::: DATA PROVIDED :::

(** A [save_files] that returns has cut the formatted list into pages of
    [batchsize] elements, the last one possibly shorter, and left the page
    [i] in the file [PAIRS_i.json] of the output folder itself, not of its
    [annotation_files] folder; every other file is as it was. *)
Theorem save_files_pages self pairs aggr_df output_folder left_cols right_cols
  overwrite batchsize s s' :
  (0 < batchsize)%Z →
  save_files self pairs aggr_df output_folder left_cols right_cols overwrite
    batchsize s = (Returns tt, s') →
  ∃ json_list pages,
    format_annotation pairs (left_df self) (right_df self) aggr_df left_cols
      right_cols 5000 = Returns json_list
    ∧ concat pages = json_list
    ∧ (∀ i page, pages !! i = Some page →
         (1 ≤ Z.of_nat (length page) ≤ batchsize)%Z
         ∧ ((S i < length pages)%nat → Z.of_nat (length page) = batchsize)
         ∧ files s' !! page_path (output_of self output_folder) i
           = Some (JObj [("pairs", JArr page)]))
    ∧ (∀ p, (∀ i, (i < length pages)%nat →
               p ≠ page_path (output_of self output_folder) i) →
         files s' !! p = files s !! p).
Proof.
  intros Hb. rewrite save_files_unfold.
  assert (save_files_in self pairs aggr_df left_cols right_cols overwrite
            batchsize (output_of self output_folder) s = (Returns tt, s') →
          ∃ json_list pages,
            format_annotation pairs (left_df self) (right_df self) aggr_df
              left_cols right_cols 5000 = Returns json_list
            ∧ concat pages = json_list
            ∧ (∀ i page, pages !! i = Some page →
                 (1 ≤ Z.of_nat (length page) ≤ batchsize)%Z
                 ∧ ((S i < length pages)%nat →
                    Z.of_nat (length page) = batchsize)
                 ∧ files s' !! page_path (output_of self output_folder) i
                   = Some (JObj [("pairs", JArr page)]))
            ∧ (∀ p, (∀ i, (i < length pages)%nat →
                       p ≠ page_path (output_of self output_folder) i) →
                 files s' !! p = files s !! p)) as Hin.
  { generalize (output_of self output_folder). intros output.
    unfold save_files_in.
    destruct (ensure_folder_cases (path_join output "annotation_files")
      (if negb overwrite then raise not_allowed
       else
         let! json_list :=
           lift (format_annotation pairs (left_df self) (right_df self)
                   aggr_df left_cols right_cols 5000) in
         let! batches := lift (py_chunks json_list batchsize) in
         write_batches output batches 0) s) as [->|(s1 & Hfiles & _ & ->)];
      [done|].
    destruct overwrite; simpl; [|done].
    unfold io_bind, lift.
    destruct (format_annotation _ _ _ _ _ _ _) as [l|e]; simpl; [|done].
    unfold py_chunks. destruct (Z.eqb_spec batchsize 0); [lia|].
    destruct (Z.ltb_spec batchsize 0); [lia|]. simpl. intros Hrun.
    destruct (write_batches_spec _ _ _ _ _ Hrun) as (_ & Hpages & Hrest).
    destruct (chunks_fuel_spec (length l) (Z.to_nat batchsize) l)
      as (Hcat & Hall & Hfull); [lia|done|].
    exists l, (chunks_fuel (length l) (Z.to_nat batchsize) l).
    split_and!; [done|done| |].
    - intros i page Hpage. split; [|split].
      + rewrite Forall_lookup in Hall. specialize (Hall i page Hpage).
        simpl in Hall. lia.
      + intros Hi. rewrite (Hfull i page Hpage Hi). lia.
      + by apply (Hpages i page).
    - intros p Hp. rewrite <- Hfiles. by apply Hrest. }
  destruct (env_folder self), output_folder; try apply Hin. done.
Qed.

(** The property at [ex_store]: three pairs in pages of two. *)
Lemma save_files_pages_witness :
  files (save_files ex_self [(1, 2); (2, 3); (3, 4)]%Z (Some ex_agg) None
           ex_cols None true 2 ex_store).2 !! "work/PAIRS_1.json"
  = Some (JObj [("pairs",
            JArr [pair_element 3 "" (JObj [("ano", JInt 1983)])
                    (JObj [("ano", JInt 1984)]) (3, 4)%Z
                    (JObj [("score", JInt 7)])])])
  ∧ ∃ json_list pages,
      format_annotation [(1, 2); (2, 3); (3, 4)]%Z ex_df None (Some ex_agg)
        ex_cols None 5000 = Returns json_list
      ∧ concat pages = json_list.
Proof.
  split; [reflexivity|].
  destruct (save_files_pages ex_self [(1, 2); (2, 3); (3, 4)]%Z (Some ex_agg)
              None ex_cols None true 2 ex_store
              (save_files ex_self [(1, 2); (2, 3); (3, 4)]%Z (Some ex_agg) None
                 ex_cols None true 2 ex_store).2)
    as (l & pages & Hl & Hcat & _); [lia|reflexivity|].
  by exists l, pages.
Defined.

:::

• [WORK ORDER]
Copy every record above exactly as it appears.

• [TASK RESPONSE]
(** A [save_files] that returns has cut the formatted list into pages of
    [batchsize] elements, the last one possibly shorter, and left the page
    [i] in the file [PAIRS_i.json] of the output folder itself, not of its
    [annotation_files] folder; every other file is as it was. *)
Theorem save_files_pages self pairs aggr_df output_folder left_cols right_cols
  overwrite batchsize s s' :
  (0 < batchsize)%Z →
  save_files self pairs aggr_df output_folder left_cols right_cols overwrite
    batchsize s = (Returns tt, s') →
  ∃ json_list pages,
    format_annotation pairs (left_df self) (right_df self) aggr_df left_cols
      right_cols 5000 = Returns json_list
    ∧ concat pages = json_list
    ∧ (∀ i page, pages !! i = Some page →
         (1 ≤ Z.of_nat (length page) ≤ batchsize)%Z
         ∧ ((S i < length pages)%nat → Z.of_nat (length page) = batchsize)
         ∧ files s' !! page_path (output_of self output_folder) i
           = Some (JObj [("pairs", JArr page)]))
    ∧ (∀ p, (∀ i, (i < length pages)%nat →
               p ≠ page_path (output_of self output_folder) i) →
         files s' !! p = files s !! p).
Proof.
  intros Hb. rewrite save_files_unfold.
  assert (save_files_in self pairs aggr_df left_cols right_cols overwrite
            batchsize (output_of self output_folder) s = (Returns tt, s') →
          ∃ json_list pages,
            format_annotation pairs (left_df self) (right_df self) aggr_df
              left_cols right_cols 5000 = Returns json_list
            ∧ concat pages = json_list
            ∧ (∀ i page, pages !! i = Some page →
                 (1 ≤ Z.of_nat (length page) ≤ batchsize)%Z
                 ∧ ((S i < length pages)%nat →
                    Z.of_nat (length page) = batchsize)
                 ∧ files s' !! page_path (output_of self output_folder) i
                   = Some (JObj [("pairs", JArr page)]))
            ∧ (∀ p, (∀ i, (i < length pages)%nat →
                       p ≠ page_path (output_of self output_folder) i) →
                 files s' !! p = files s !! p)) as Hin.
  { generalize (output_of self output_folder). intros output.
    unfold save_files_in.
    destruct (ensure_folder_cases (path_join output "annotation_files")
      (if negb overwrite then raise not_allowed
       else
         let! json_list :=
           lift (format_annotation pairs (left_df self) (right_df self)
                   aggr_df left_cols right_cols 5000) in
         let! batches := lift (py_chunks json_list batchsize) in
         write_batches output batches 0) s) as [->|(s1 & Hfiles & _ & ->)];
      [done|].
    destruct overwrite; simpl; [|done].
    unfold io_bind, lift.
    destruct (format_annotation _ _ _ _ _ _ _) as [l|e]; simpl; [|done].
    unfold py_chunks. destruct (Z.eqb_spec batchsize 0); [lia|].
    destruct (Z.ltb_spec batchsize 0); [lia|]. simpl. intros Hrun.
    destruct (write_batches_spec _ _ _ _ _ Hrun) as (_ & Hpages & Hrest).
    destruct (chunks_fuel_spec (length l) (Z.to_nat batchsize) l)
      as (Hcat & Hall & Hfull); [lia|done|].
    exists l, (chunks_fuel (length l) (Z.to_nat batchsize) l).
    split_and!; [done|done| |].
    - intros i page Hpage. split; [|split].
      + rewrite Forall_lookup in Hall. specialize (Hall i page Hpage).
        simpl in Hall. lia.
      + intros Hi. rewrite (Hfull i page Hpage Hi). lia.
      + by apply (Hpages i page).
    - intros p Hp. rewrite <- Hfiles. by apply Hrest. }
  destruct (env_folder self), output_folder; try apply Hin. done.
Qed.

(** The property at [ex_store]: three pairs in pages of two. *)
Lemma save_files_pages_witness :
  files (save_files ex_self [(1, 2); (2, 3); (3, 4)]%Z (Some ex_agg) None
           ex_cols None true 2 ex_store).2 !! "work/PAIRS_1.json"
  = Some (JObj [("pairs",
            JArr [pair_element 3 "" (JObj [("ano", JInt 1983)])
                    (JObj [("ano", JInt 1984)]) (3, 4)%Z
                    (JObj [("score", JInt 7)])])])
  ∧ ∃ json_list pages,
      format_annotation [(1, 2); (2, 3); (3, 4)]%Z ex_df None (Some ex_agg)
        ex_cols None 5000 = Returns json_list
      ∧ concat pages = json_list.
Proof.
  split; [reflexivity|].
  destruct (save_files_pages ex_self [(1, 2); (2, 3); (3, 4)]%Z (Some ex_agg)
              None ex_cols None true 2 ex_store
              (save_files ex_self [(1, 2); (2, 3); (3, 4)]%Z (Some ex_agg) None
                 ex_cols None true 2 ex_store).2)
    as (l & pages & Hl & Hcat & _); [lia|reflexivity|].
  by exists l, pages.
Defined.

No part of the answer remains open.